■ What you should do:
If a line in the records below holds the string "United", count it; give only the total.

***** Data in this exercise

(** [searchNumberOfCountriesFlownToFromCity] hands [city] and [country] to
    [dfsVisitCityAirports] as they are. *)
Definition searchNumberOfCountriesFlownToFromCity (g : Graph)
    (city_ country_ : string) : outcome (Z * Graph) :=
  '(g', cityAirports) ←
    dfsWith_roots (addCityAirport city_ country_)
                  (length g) (seq 0 (length g)) (resetVisited g, []);
  countries ← cf_collect cityAirports g' ∅;
  Ok (static_cast_int (size countries), g').

End Strings.

(** The "C" locale, in which a program runs unless it calls [setlocale]. *)
Definition isspace_C (c : Ascii.ascii) : bool :=
  let n := Ascii.nat_of_ascii c in (n =? 32) || ((9 <=? n) && (n <=? 13)).

Definition tolower_C (c : Ascii.ascii) : Ascii.ascii :=
  let n := Ascii.nat_of_ascii c in
  if (65 <=? n) && (n <=? 90) then Ascii.ascii_of_nat (n + 32) else c.

(** Two airports of the same city, flying to two other countries. *)
Definition g_cities : Graph :=
  [mkVertex (mkAirport "LHR" "Heathrow" "London" "United Kingdom"
               (mkCoordinates 0 0))
     [mkEdge 2 1 ∅] false false 0 0 0 0 0 1;
   mkVertex (mkAirport "LGW" "Gatwick" "London" "United Kingdom"
               (mkCoordinates 0 0))
     [mkEdge 3 1 ∅] false false 0 0 0 0 0 1;
   mkVertex (mkAirport "OPO" "Porto" "Porto" "Portugal" (mkCoordinates 0 0))
     [] false false 0 0 0 0 1 0;
   mkVertex (mkAirport "CDG" "Charles de Gaulle" "Paris" "France"
               (mkCoordinates 0 0))
     [] false false 0 0 0 0 1 0].

(** ** Consult.cpp: the statistics by airline *)

(** Every airline of a flight is filed under its code, as [Edge::addAirline]
    files it. *)
Definition airlines_keyed (g : Graph) : Prop :=
  ∀ u ux e c a, g !! u = Some ux → e ∈ adj ux → airlines e !! c = Some a →
    airline_code a = c.

(** The airlines of a set in the order a [for] over the [std::set] yields
    them: by ascending code. *)
Definition AirlineSet_elements (s : AirlineSet) : list Airline :=
  (merge_sort (λ x y : string * Airline, String.le x.1 y.1)
              (map_to_list s)).*2.

(** [for (const auto& airline : flights.getAirlines())
    airlines.insert(airline);] *)
Definition insertAirlines (flightAirlines airlines_ : AirlineSet) : AirlineSet :=
  foldl (λ acc airline, AirlineSet_insert airline acc) airlines_
        (AirlineSet_elements flightAirlines).

Definition searchNumberOfFlightsOutOfAirportFromDifferentAirlines (g : Graph)
    (airport : VertexPtr) : outcome Z :=
  ax ← deref g airport;
  Ok (static_cast_int
        (size (foldl (λ airlines_ flights,
                        insertAirlines (airlines flights) airlines_)
                     ∅ (adj ax)))).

**********

■ Answer space:
2